Why Mixed Models?

When you measure the same people repeatedly, your observations aren't independent. A person who scores high at Time 1 is more likely to score high at Time 2. Standard regression ignores this, leading to:

Inflated confidence in your estimates
Misleading p-values
No way to model individual differences in change

Consider 200 participants measured at 5 time points each. You have 1,000 observations, but they're not 1,000 independent pieces of information—the 5 observations from Person 1 are more similar to each other than to observations from Person 47.

Individual Growth Trajectories — Each gray line is one person's trajectory across 5 waves. The blue line is the group mean. Some people start high and stay flat; others start low and climb. The mean trajectory hides this individual variation.
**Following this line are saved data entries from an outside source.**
Lemma handleMultiPartUpload_run (req : Request) (blobReceiver : option BlobReceiveConfiger)
    (r : BlobReceiveConfiger) (config : Config) (parts : MultipartReader) (w : World) :
  isUpload req →
  Multipart req = Ok parts →
  rebind req blobReceiver = Some r →
  Config_ r = Some config →
  (vivifyRequested req = true → StringParses) →
  ∃ receivedBlobs errText rest w1 t1 w' t2,
    ingestLoop (Some r) parts [] "" w = (Done (receivedBlobs, errText, rest), w1) ∧
    trace w1 = trace w ++ t1 ∧
    let run := vivifyAll (Some r) receivedBlobs (sto w1) in
    let os := if vivifyRequested req then run.1 else [] in
    let errors := clientErrors t1 ++ vivifyErrors os in
    handleMultiPartUpload req blobReceiver w = (Done tt, w') ∧
    trace w' = trace w1 ++ t2 ∧
    clientErrors t2 = vivifyErrors os ∧
    sto w' = (if vivifyRequested req then run.2 else sto w1) ∧
    match httputil_BaseURL (URLBase config) req with
    | Ok baseURL =>
      headerValues (conn w') "X-Camlistore-Vivified" =
        headerValues (conn w) "X-Camlistore-Vivified" ++
        match rwStatus (conn w) with None => vivifiedRefs os | Some _ => [] end ∧
      rwStatus (conn w') = Some (default StatusOK (rwStatus (conn w))) ∧
      rwBody (conn w') = rwBody (conn w) ++
        [JSONDoc (JObj (uploadResponse baseURL receivedBlobs errors))]
    | Err err =>
      headerValues (conn w') "X-Camlistore-Vivified" =
        headerValues (conn w) "X-Camlistore-Vivified" ∧
      rwStatus (conn w') = Some (default StatusInternalServerError (rwStatus (conn w))) ∧
      rwBody (conn w') = rwBody (conn w) ++
        [Text ("Cannot build uploadUrl: " +:+ err);
         JSONDoc (JObj (responseOn (configResponse None) receivedBlobs errors))]
    end.
Proof.
  intros [Hm Hpath] Hmp Hr Hcfg Hlaw.
  unfold handleMultiPartUpload. rewrite Hm, Hpath, Hmp, Hr.
  cbn [String.eqb Ascii.eqb Bool.eqb andb negb]. mstep.
  destruct (ingestLoop_done r parts [] "" w) as [[[receivedBlobs errText] rest] Hdone].
  destruct (ingestLoop_effects (Some r) parts [] "" w) as (t1 & Hconn & Htr & Hne & He).
  cbn zeta in *.
  destruct (ingestLoop (Some r) parts [] "" w) as [o w1]. cbn [fst snd] in *. subst o.
  specialize (He _ _ _ eq_refl).
  exists receivedBlobs, errText, rest, w1, t1.
  rewrite (commonUploadResponse_configured _ _ _ _ Hcfg).
  (* the state in which the response is assembled, and the map it starts from *)
  set (cur := httputil_BaseURL (URLBase config) req).
  pose (ret0 := match cur with
                | Ok baseURL => configResponse (Some (baseURL +:+ "/camli/upload"))
                | Err _ => configResponse None
                end).
  pose (w1' := match cur with
               | Ok _ => w1
               | Err err =>
                 {| sto := sto w1;
                    trace := trace w1 ++ [Log ("Cannot build uploadUrl: " +:+ err) []];
                    conn := rw_Write (Text ("Cannot build uploadUrl: " +:+ err))
                              (rw_WriteHeader StatusInternalServerError (conn w1)) |}
               end).
  pose (t0 := match cur with
              | Ok _ => []
              | Err err => [Log ("Cannot build uploadUrl: " +:+ err) []]
              end).
  assert (Hw1' : sto w1' = sto w1 ∧ trace w1' = trace w1 ++ t0 ∧ clientErrors t0 = []).
  { unfold w1', t0. destruct cur; cbn; by rewrite ?app_nil_r. }
  destruct Hw1' as (Hs1 & Htr1 & Hce1).
  set (os := if vivifyRequested req
             then (vivifyAll (Some r) receivedBlobs (sto w1)).1 else []).
  assert (Hviv : ∃ w2 t2,
    (if vivifyRequested req then vivifyLoop (Some r) receivedBlobs errText
     else mret errText) w1' =
      (Done (foldl errTextAfter errText (vivifyErrors os)), w2) ∧
    sto w2 = (if vivifyRequested req
              then (vivifyAll (Some r) receivedBlobs (sto w1)).2 else sto w1) ∧
    trace w2 = trace w1' ++ t2 ∧ clientErrors t2 = vivifyErrors os ∧
    rwStatus (conn w2) = rwStatus (conn w1') ∧ rwBody (conn w2) = rwBody (conn w1') ∧
    headerValues (conn w2) "X-Camlistore-Vivified" =
      headerValues (conn w1') "X-Camlistore-Vivified" ++
      match rwStatus (conn w1') with None => vivifiedRefs os | Some _ => [] end).
  { unfold os. destruct (vivifyRequested req) eqn:Hreq.
    - destruct (vivifyLoop_run (Some r) (Hlaw eq_refl) receivedBlobs errText w1')
        as (w2 & t2 & Hloop & Hsto & Htr2 & Hce & Hst & Hbody & Hhdr).
      rewrite Hs1 in *. by exists w2, t2.
    - exists w1', []. cbn. rewrite !app_nil_r. split_and!; try done.
      destruct (rwStatus _); symmetry; apply app_nil_r. }
  destruct Hviv as (w2 & t2 & Hloop & Hsto & Htr2 & Hce & Hst & Hbody & Hhdr).
  set (errors := clientErrors t1 ++ vivifyErrors os).
  assert (Hnonempty : Forall (λ s, s ≠ "") errors).
  { apply Forall_app. split; [done|]. apply vivifyErrors_nonempty. }
  assert (Hjoin : foldl errTextAfter errText (vivifyErrors os) = String.concat nl errors).
  { rewrite He, <- foldl_app. by apply errText_join. }
  exists {| sto := sto w2; trace := trace w2;
            conn := rw_Write (JSONDoc (JObj (responseOn ret0 receivedBlobs errors))) (conn w2) |},
    (t0 ++ t2).
  cbn zeta. split; [done|]. split; [done|].
  split.
  { assert (Hstep : ∀ k : World → outcome unit * World,
      (let (o, w'0) := (Done (Some ret0, None : option error), w1) in
       match o with Done a => k w'0 | Panic msg => (Panic msg, w'0) end) = k w1) by done.
    transitivity
      (let (o, w3) := (if vivifyRequested req then vivifyLoop (Some r) receivedBlobs errText
                       else mret errText) w1' in
       match o with
       | Done e =>
         let (o1, w4) :=
           (if negb (e =? "")%string
            then map_assign (Some (<["received" := JArr (receivedJSON <$> receivedBlobs)]> ret0))
                   "errorText" (JStr e)
            else mret (Some (<["received" := JArr (receivedJSON <$> receivedBlobs)]> ret0))) w3 in
         match o1 with
         | Done a1 => httputil_ReturnJSON (JSON_of_map a1) w4
         | Panic msg => (Panic msg, w4)
         end
       | Panic msg => (Panic msg, w3)
       end).
    { unfold w1', ret0, vivifyRequested. by destruct cur. }
    rewrite Hloop, Hjoin. unfold responseOn.
    destruct errors as [|m ms] eqn:Hms; [done|].
    assert (Hc : String.concat nl (m :: ms) ≠ "") by (by apply concat_nonempty).
    apply String.eqb_neq in Hc. by rewrite Hc. }
  cbn [trace sto conn].
  split; [by rewrite Htr2, Htr1, app_assoc|].
  split; [by rewrite clientErrors_app, Hce1, Hce|].
  split; [done|].
  assert (Hvals : headerValues (rw_Write (JSONDoc (JObj (responseOn ret0 receivedBlobs errors)))
                                  (conn w2)) "X-Camlistore-Vivified" =
                  headerValues (conn w2) "X-Camlistore-Vivified") by done.
  rewrite Hvals, Hhdr. clear Hvals.
  unfold w1', ret0 in *. cbn [rw_Write rwStatus rwBody]. rewrite Hst, Hbody.
  destruct cur as [baseURL|err]; cbn; rewrite Hconn; [done|].
  rewrite <- !app_assoc. by rewrite app_nil_r.
Qed.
The mean tells you "the group improved"—but the real questions are about the spread: How much do starting points vary? Do people change at different rates? Standard approaches handle these poorly:

Approach	What It Does	Problem
Ignore nesting	Treat all 1,000 observations as independent	SEs too small, p-values too optimistic
Aggregate	Compute person-means, analyze 200 means	Loses within-person information about change
Repeated measures ANOVA	Model time as fixed factor	Assumes sphericity (often violated); historically easier with balanced data
Mixed models	Model between- and within-person variation	Appropriate standard errors; individual trajectories

Linear Mixed Models (LMM) solve this by explicitly modeling the dependency structure. The "mixed" refers to a mixture of:

Fixed effects: Parameters that apply to everyone (average intercept, average slope)
Random effects: Parameters that vary across individuals (person-specific deviations)
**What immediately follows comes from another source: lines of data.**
Lemma passed_on_External answer e :
  passed_on answer = inl e -> is_External e.
Proof.
  destruct answer as [cause|]; intros H; [|discriminate H].
  injection H as <-. now exists cause.
Qed.

Lemma copies_under_plain root c : copies_under root c -> plain c = true.
Proof. destruct c; cbn; intros H; (reflexivity || destruct H). Qed.

Lemma copies_under_longer root more c :
  copies_under (root ++ more) c -> copies_under root c.
Proof.
  destruct c; cbn; auto; intros (rest & ->); exists (more ++ rest);
    now rewrite string_app_assoc.
Qed.

Lemma copy_file_facts dst path o :
  keeps (copy_file w dst path) o /\
  emits (copies_under (Join dst path)) (copy_file w dst path) /\
  fails_with is_External (copy_file w dst path).
Proof.
  unfold copy_file. split; [|split].
  - apply keeps_bind; [now apply keeps_ask_plain|]. intros _.
    apply keeps_defer_plain; [reflexivity|].
    apply keeps_bind; [now apply keeps_ask_plain|]. intros data.
    now apply keeps_ask_plain.
  - apply emits_bind; [now apply emits_ask|]. intros _.
    apply emits_defer; [exact I|].
    apply emits_bind; [now apply emits_ask|]. intros data.
    apply emits_ask. exists "". now rewrite string_app_nil_r.
  - apply fails_with_bind.
    { apply fails_with_ask. intros _ e. apply passed_on_External. }
    intros _. apply fails_with_defer. apply fails_with_bind.
    { apply fails_with_ask. intros _ e.
      destruct (dashboards_ReadAll w path) as [cause|data]; intros H;
        [|discriminate H].
      injection H as <-. now exists cause. }
    intros data. apply fails_with_ask. intros tr e. apply passed_on_External.
Qed.

Lemma create_dir_facts dst path o :
  keeps (create_dir w dst path) o /\
  emits (copies_under (Join dst path)) (create_dir w dst path) /\
  fails_with is_External (create_dir w dst path).
Proof.
  unfold create_dir. split; [|split].
  - now apply keeps_ask_plain.
  - apply emits_ask. exists "". now rewrite string_app_nil_r.
  - apply fails_with_ask. intros tr e. apply passed_on_External.
Qed.

Lemma Join_Join dst name child :
  Join dst (Join name child) = Join dst name ++ "/" ++ child.
Proof. unfold Join. now rewrite !string_app_assoc. Qed.

(** The walk of an entry: no file of the stack is created, written through
    a handle or closed; what is created or written lies under the entry's
    own path; every failure is one of a collaborator. *)
Lemma walkDir_facts : forall (d : entry) dst name o,
  keeps (walkDir w dst name d) o /\
  emits (copies_under (Join dst name)) (walkDir w dst name d) /\
  fails_with is_External (walkDir w dst name d).
Proof.
  fix IH 1. intros [fname|dname children|dname cause] dst name o.
  - cbn [walkDir]. apply copy_file_facts.
  - cbn [walkDir].
    destruct (create_dir_facts dst name o) as (K & E & F).
    assert (C : keeps
                  ((fix walk_children (ds : list entry) : M unit :=
                      match ds with
                      | [] => ret tt
                      | d1 :: ds' =>
                          bind (walkDir w dst (Join name (entry_name d1)) d1)
                               (fun _ => walk_children ds')
                      end) children) o /\
                emits (copies_under (Join dst name))
                  ((fix walk_children (ds : list entry) : M unit :=
                      match ds with
                      | [] => ret tt
                      | d1 :: ds' =>
                          bind (walkDir w dst (Join name (entry_name d1)) d1)
                               (fun _ => walk_children ds')
                      end) children) /\
                fails_with is_External
                  ((fix walk_children (ds : list entry) : M unit :=
                      match ds with
                      | [] => ret tt
                      | d1 :: ds' =>
                          bind (walkDir w dst (Join name (entry_name d1)) d1)
                               (fun _ => walk_children ds')
                      end) children)).
    { induction children as [|d1 ds IHds].
      - split; [apply keeps_ret | split; [apply emits_ret | apply fails_with_ret]].
      - destruct (IH d1 dst (Join name (entry_name d1)) o) as (K1 & E1 & F1).
        destruct IHds as (K2 & E2 & F2).
        split; [|split].
        + apply keeps_bind; auto.
        + apply emits_bind; [|auto].
          apply (emits_weaken (copies_under (Join dst (Join name (entry_name d1)))));
            [|exact E1].
          intros c. rewrite Join_Join. apply copies_under_longer.
        + apply fails_with_bind; auto. }
    destruct C as (K' & E' & F').
    split; [|split].
    + apply keeps_bind; auto.
    + apply emits_bind; auto.
    + apply fails_with_bind; auto.
  - cbn [walkDir].
    destruct (create_dir_facts dst name o) as (K & E & F).
    split; [|split].
    + apply keeps_bind; [exact K|]. intros _. apply keeps_throw.
    + apply emits_bind; [exact E|]. intros _. apply emits_throw.
    + apply fails_with_bind; [exact F|]. intros _.
      apply fails_with_throw. now exists cause.
Qed.

Lemma copyDashboards_facts dst o :
  keeps (copyDashboards w dst) o /\
  emits (copies_under (Join dst "dashboards")) (copyDashboards w dst) /\
  fails_with is_External (copyDashboards w dst).
Proof.
  unfold copyDashboards. destruct (dashboards_root w) as [cause|d].
  - split; [apply keeps_throw | split; [apply emits_throw|]].
    apply fails_with_throw. now exists cause.
  - apply walkDir_facts.
Qed.

End GrafanaFacts.

Section GrafanaSetup.
Import grafana.

Variable w : World.

Lemma fails_with_weaken {A} (P Q : error -> Prop) (m : M A) :
  (forall e, P e -> Q e) -> fails_with P m -> fails_with Q m.
Proof. intros HPQ Hm tr e H. apply HPQ. exact (Hm tr e H). Qed.

Lemma External_not_invalid_options e : is_External e -> not_invalid_options e.
Proof. intros (cause & ->). exact I. Qed.

Lemma read_config_facts name o :
  keeps w (read_config w name) o /\
  fails_with not_invalid_options (read_config w name).
Proof.
  unfold read_config. split.
  - now apply keeps_ask_plain.
  - apply fails_with_ask. intros _ e.
    destruct (config_ReadFile w name) as [cause|raw]; intros H;
      [|discriminate H].
    injection H as <-. exact I.
Qed.

Lemma passed_on_not_invalid_options answer e :
  passed_on answer = inl e -> not_invalid_options e.
Proof.
  intros H. apply External_not_invalid_options.
  eapply passed_on_External; eauto.
Qed.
Quick mental model: Think of LMM as "fit one regression line per person, then summarize those lines." Each individual gets their own intercept and slope, but these estimates are informed by the whole sample—extreme values get pulled toward the group average, and people with sparse data borrow strength from others.

Tip

Before You Continue

Look at the spaghetti plot above. Before reading further, consider:

Intercept spread: How much do starting points vary at Wave 1?
Slope divergence: Do the lines fan out over time, or stay roughly parallel?
Intercept-slope relationship: Do people who start high tend to change faster, slower, or neither?

Hold these observations in mind—we'll return to them when discussing random effects.

What LMM Provides

LMM offers several capabilities that make it well-suited for longitudinal analysis:

Individual Trajectories Within a Unified Model

Each person gets their own intercept and slope, but these aren't estimated in isolation. The model "borrows strength" across individuals, leading to more stable estimates—especially for people with few observations or extreme values.

Handles Unbalanced Data Gracefully

Real longitudinal data are messy: participants miss waves, measurement timing varies, some people drop out. LMM handles all of this naturally. Unlike repeated measures ANOVA, you don't need complete data from everyone.

Flexible Time Structures

Time can be equally spaced (0, 1, 2, 3, 4), unequally spaced (0, 3, 6, 12, 24 months), or person-specific (actual dates of measurement). Just code time as a continuous variable with appropriate values.

For person-specific timing, set time = 0 at a common within-person reference (e.g., each person's baseline/first visit) so the intercept is interpretable.

Separates Within- and Between-Person Variation

LMM explicitly partitions variance into:

Between-person: How much do people differ from each other?
Within-person: How much does each person vary around their own trajectory?

This distinction is fundamental to understanding longitudinal change.

Missing Data Handling

LMM uses all available observations under maximum likelihood—participants who miss waves still contribute information without listwise deletion. The key assumption is Missing At Random (MAR): missingness can depend on observed variables, but not on the missing values themselves.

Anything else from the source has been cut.